Even as Assam grapples with the untimely death of its beloved singer Zubeen Garg, his songs continue to echo across the state – from homes to tea stalls – keeping his spirit alive. His cremation site has turned into a shrine where fans gather daily to light candles and sing his melodies, reports Sourav Roy Barman. But the BJP state’s response to public emotion has turned harsh and horrifying. Fans who poured into the streets demanding justice now face arrest and detention – with one even charged under the draconian National Security Act (NSA). Others were released only after being forced to delete social media posts mourning or questioning the circumstances of his death.

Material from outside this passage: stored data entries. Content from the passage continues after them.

(** [MarketSpec.calculate_maintenance_margin]. *)
Definition calculate_maintenance_margin (self : MarketSpec)
    (entry_price quantity : Q) (current_price : option Q) : result Q :=
  let price := py_or current_price entry_price in
  let notional_value := (price * Qabs quantity)%Q in
  if is_futures self then
    match maintenance_margin_rate self with
    | Some rate => Ok (notional_value * rate)%Q
    | None =>
        match initial_margin_per_contract self with
        | Some initial => Ok (Qabs quantity * initial)%Q
        | None => calculate_margin self entry_price quantity true
        end
    end
  else calculate_margin self entry_price quantity true.

(** [MarketSpec.calculate_unrealized_pnl]. *)
Definition calculate_unrealized_pnl (self : MarketSpec)
    (entry_price current_price quantity : Q) (direction : string) : Q :=
  if String.eqb direction "long"
  then ((current_price - entry_price) * quantity)%Q
  else ((entry_price - current_price) * quantity)%Q.

(** [MarketSpec.calculate_realized_pnl]. *)
Definition calculate_realized_pnl (self : MarketSpec)
    (entry_price exit_price quantity : Q) (direction : string) : Q :=
  calculate_unrealized_pnl self entry_price exit_price quantity direction.

Record Broker : Type := {
  market_spec : MarketSpec;
  margin_call_level : Q
}.

(** [Broker.calculate_margin_required]. *)
Definition calculate_margin_required (self : Broker)
    (entry_price quantity : Q) : result Q :=
  calculate_margin (market_spec self) entry_price quantity true.

(** [Broker.can_afford_position]: the pair [(can_afford, required_cash)]. *)
Definition can_afford_position (self : Broker)
    (entry_price quantity available_cash : Q)
    (commission_rate_arg : option Q) : result (bool * Q) :=
  margin ← calculate_margin_required self entry_price quantity ;
  let commission_rate :=
    py_or commission_rate_arg (commission_rate (market_spec self)) in
  let commission := (entry_price * quantity * commission_rate)%Q in
  let required_cash := (margin + commission)%Q in
  let can_afford := Qle_bool required_cash available_cash in
  Ok (can_afford, required_cash).

(** [Broker.check_margin_call].  [margin_level] is [None] where the source
    takes [float('inf')], which is below no finite level. *)
Definition check_margin_call (self : Broker)
    (equity margin_used : Q) : result bool :=
  if Qle_bool margin_used 0 then Ok false
  else if Qle_bool equity 0 then Ok true
  else
    margin_level ←
      (if Qlt_bool 0 margin_used
       then q ← py_div equity margin_used ; Ok (Some q)
       else Ok None) ;
    Ok (match margin_level with
        | Some lvl => Qlt_bool lvl (margin_call_level self)
        | None => false
        end).

(** The local [max_affordable_qty] of [Broker.adjust_quantity_for_cash]. *)
Definition max_affordable_qty (self : Broker)
    (entry_price available_cash : Q)
    (commission_rate_arg : option Q) : result Q :=
  let commission_rate :=
    py_or commission_rate_arg (commission_rate (market_spec self)) in
  inv_leverage ← py_div 1 (leverage (market_spec self)) ;
  py_div available_cash (entry_price * (inv_leverage + commission_rate))%Q.

(** [Broker.adjust_quantity_for_cash]. *)
Definition adjust_quantity_for_cash (self : Broker)
    (entry_price desired_quantity available_cash : Q)
    (commission_rate_arg : option Q) : result Q :=
  max_qty ← max_affordable_qty self entry_price available_cash
              commission_rate_arg ;
  Ok (py_min desired_quantity max_qty).

End MarketEconomics.

(** ** validation/training_validator.py *)

Module Validation.

(** [d.values()], [bool(d)] and [len(d)] of a dictionary. *)
Definition values {A} (d : gmap string A) : list A := (map_to_list d).*2.
Definition dict_truthy {A} (d : gmap string A) : bool :=
  negb (Nat.eqb (size d) 0).

(** [sum(bs)] over a list of booleans. *)
Definition py_sum (bs : list bool) : nat :=
  foldr (λ b n, Nat.b2n b + n) 0 bs.

(** [all(bs)]. *)
Definition py_all (bs : list bool) : bool := forallb id bs.

(** [config.schema.TrainingValidationCriteria]: the thresholds the validator
    reads (the class itself is declared outside the files at hand). *)
Record TrainingValidationCriteria : Type := {
  training_min_profit_factor : Q;
  training_min_sharpe : Q;
  training_min_trades : Z;
  min_mc_score : Q;
  min_mc_percentile : Q;
  monte_carlo_p_value_max : Q;
  sensitivity_max_cv : Q
}.

(** What the validator reads of a [BacktestResult]. *)
Record BacktestResult : Type := {
  total_trades : Z
}.

(** One Monte Carlo test's result dictionary: the keys ['skipped'] and
    ['p_values'], each possibly absent. *)
Record TestResult : Type := {
  skipped : option bool;
  p_values : option (gmap string Q)
}.

(** The [combined] dictionary: keys ['score'] and ['percentile']. *)
Record Combined : Type := {
  score : option Q;
  percentile : option Q
}.

Record MonteCarloSuiteResult : Type := {
  permutation : TestResult;
  bootstrap : TestResult;
  randomized_entry : TestResult;
  combined : Combined
}.

Record TestSuitability : Type := {
  suitable : bool;
  reason : string;
  alternatives : list string;
  priority : Q
}.

(** [[name for name, suit in test_suitability.items() if suit.suitable]]. *)
Definition suitable_tests (test_suitability : gmap string TestSuitability)
    : list string :=
  (List.filter (λ item, suitable item.2) (map_to_list test_suitability)).*1.

(** [name in suitable_tests]. *)
Definition is_in (name : string) (names : list string) : bool :=
  bool_decide (name ∈ names).

(** [sum(1 for p in p_values.values() if p <= max_p)]. *)
Definition passing_metrics (max_p : Q) (pv : gmap string Q) : nat :=
  length (List.filter (λ p, Qle_bool p max_p) (values pv)).

(** The block the source repeats for each test:
    [[
      if p_values:
          passing_metrics = sum(1 for p in p_values.values() if p <= max_p)
          test_pass = passing_metrics >= (len(p_values) / 2)
    ]]
    with [test_pass] initially [False].  [len / 2] is Python's true
    division. *)
Definition majority_rule (max_p : Q) (pv : gmap string Q) : bool :=
  if dict_truthy pv then
    Qle_bool (inject_Z (Z.of_nat (size pv)) / 2)
             (inject_Z (Z.of_nat (passing_metrics max_p pv)))
  else false.

Section Validator.
Variable criteria : TrainingValidationCriteria.

(** [TrainingValidator._check_backtest_quality]. *)
Definition _check_backtest_quality (result : BacktestResult)
    (enhanced_metrics : gmap string Q) : gmap string bool :=
  let profit_factor := default 0%Q (enhanced_metrics !! "profit_factor") in
  let sharpe_ratio := default 0%Q (enhanced_metrics !! "sharpe_ratio") in
  <["min_trades" :=
      Z.leb (training_min_trades criteria) (total_trades result)]>
  (<["min_sharpe" :=
      Qle_bool (training_min_sharpe criteria) sharpe_ratio]>
  (<["min_profit_factor" :=
      Qle_bool (training_min_profit_factor criteria) profit_factor]> ∅)).

(** The three per-test flags of
    [TrainingValidator._check_monte_carlo_suite_conditional]. *)
Definition perm_pass (mc_results : MonteCarloSuiteResult)
    (names : list string) : bool :=
  if is_in "permutation" names
     && negb (default false (skipped (permutation mc_results)))
  then majority_rule (monte_carlo_p_value_max criteria)
         (default ∅ (p_values (permutation mc_results)))
  else false.

Definition bootstrap_pass (mc_results : MonteCarloSuiteResult)
    (names : list string) : bool :=
  if is_in "bootstrap" names
     && negb (default false (skipped (bootstrap mc_results)))
  then majority_rule (monte_carlo_p_value_max criteria)
         (default ∅ (p_values (bootstrap mc_results)))
  else false.

Definition randomized_pass (mc_results : MonteCarloSuiteResult) : bool :=
  majority_rule (monte_carlo_p_value_max criteria)
    (default ∅ (p_values (randomized_entry mc_results))).

(** The value stored under ['mc_individual_tests']. *)
Definition mc_individual_tests (mc_results : MonteCarloSuiteResult)
    (test_suitability : gmap string TestSuitability) : bool :=
  let names := suitable_tests test_suitability in
  let perm := perm_pass mc_results names in
  let boot := bootstrap_pass mc_results names in
  let rand := randomized_pass mc_results in
  let n_suitable := length names in
  if Nat.eqb n_suitable 3 then
    let individual_passes := py_sum [perm; boot; rand] in
    Nat.leb 2 individual_passes
  else if Nat.eqb n_suitable 2 then
    let suitable_passes :=
      ((if is_in "permutation" names then [perm] else [])
       ++ (if is_in "bootstrap" names then [boot] else [])
       ++ (if is_in "randomized_entry" names then [rand] else []))%list in
    Nat.leb 1 (py_sum suitable_passes)
  else if Nat.eqb n_suitable 1 then
    if is_in "permutation" names then perm
    else if is_in "bootstrap" names then boot
    else rand
  else false.

(** [TrainingValidator._check_monte_carlo_suite_conditional]. *)
Definition _check_monte_carlo_suite_conditional
    (mc_results : MonteCarloSuiteResult)
    (test_suitability : gmap string TestSuitability) : gmap string bool :=
  let comb := combined mc_results in
  <["mc_individual_tests" := mc_individual_tests mc_results test_suitability]>
  (<["mc_percentile" :=
      Qle_bool (min_mc_percentile criteria) (default 0%Q (percentile comb))]>
  (<["mc_score" :=
      Qle_bool (min_mc_score criteria) (default 0%Q (score comb))]> ∅)).

(** What [_run_sensitivity] returns: the per-parameter analyses, each a
    dictionary of statistics (the data frame of raw results plays no part
    in the checks). *)
Record SensitivityResults : Type := {
  sensitivity_analysis : gmap string (gmap string Q)
}.

(** [analysis.get('coefficient_of_variation', float('inf')) <= max_cv];
    the infinite default exceeds every threshold. *)
Definition cv_within (analysis : gmap string Q) : bool :=
  match analysis !! "coefficient_of_variation" with
  | Some cv => Qle_bool cv (sensitivity_max_cv criteria)
  | None => false
  end.

Definition sensitivity_key (param_name : string) : string :=
  ("sensitivity_" ++ param_name ++ "_cv")%string.

(** [TrainingValidator._check_sensitivity]; [None] stands for a falsy
    argument. *)
Definition _check_sensitivity (sensitivity_results : option SensitivityResults)
    : gmap string bool :=
  match sensitivity_results with
  | None => ∅
  | Some res =>
      let analyses := sensitivity_analysis res in
      let checks :=
        foldl (λ (checks : gmap string bool) item,
                 <[sensitivity_key item.1 := cv_within item.2]> checks)
              ∅ (map_to_list analyses) in
      <["sensitivity_cv" := py_all (cv_within <$> values analyses)]> checks
  end.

Amid the mourning, Leader of Opposition and Congress leader Rahul Gandhi visited Zubeen’s family in Kahilipara, urging a full and transparent probe into the circumstances of his death in Singapore. “The sooner the truth comes out, the better, as the family needs closure,” Gandhi said, holding the Assam government responsible for ensuring transparency and justice.
The Modi government at the Centre has allowed Adani Power’s Godda Power Plant in Jharkhand – which supplies electricity exclusively to Bangladesh – to connect with the Indian electricity grid, reports The Indian Express. According to the report, the Ministry of Power has authorised Adani Power to lay an overhead transmission line that will link the Godda plant with the Indian grid through a Line-In Line-Out (LILO) connection of the Kahalgaon–Maithon B 400 kV line. The line will pass through 56 villages in the Godda district. To facilitate this, the Centre has given Adani Power the same powers as a “telegraph authority” under the Indian Telegraph Act, 1885. This allows the company from time to time to place and maintain a telegraph line under, over, along or across, and posts in or upon, any immovable property. The report also said that changes were brought in to grant approval in quick succession since Adani had pitched for the Godda plant to cater to the Indian market on August 6, 2024.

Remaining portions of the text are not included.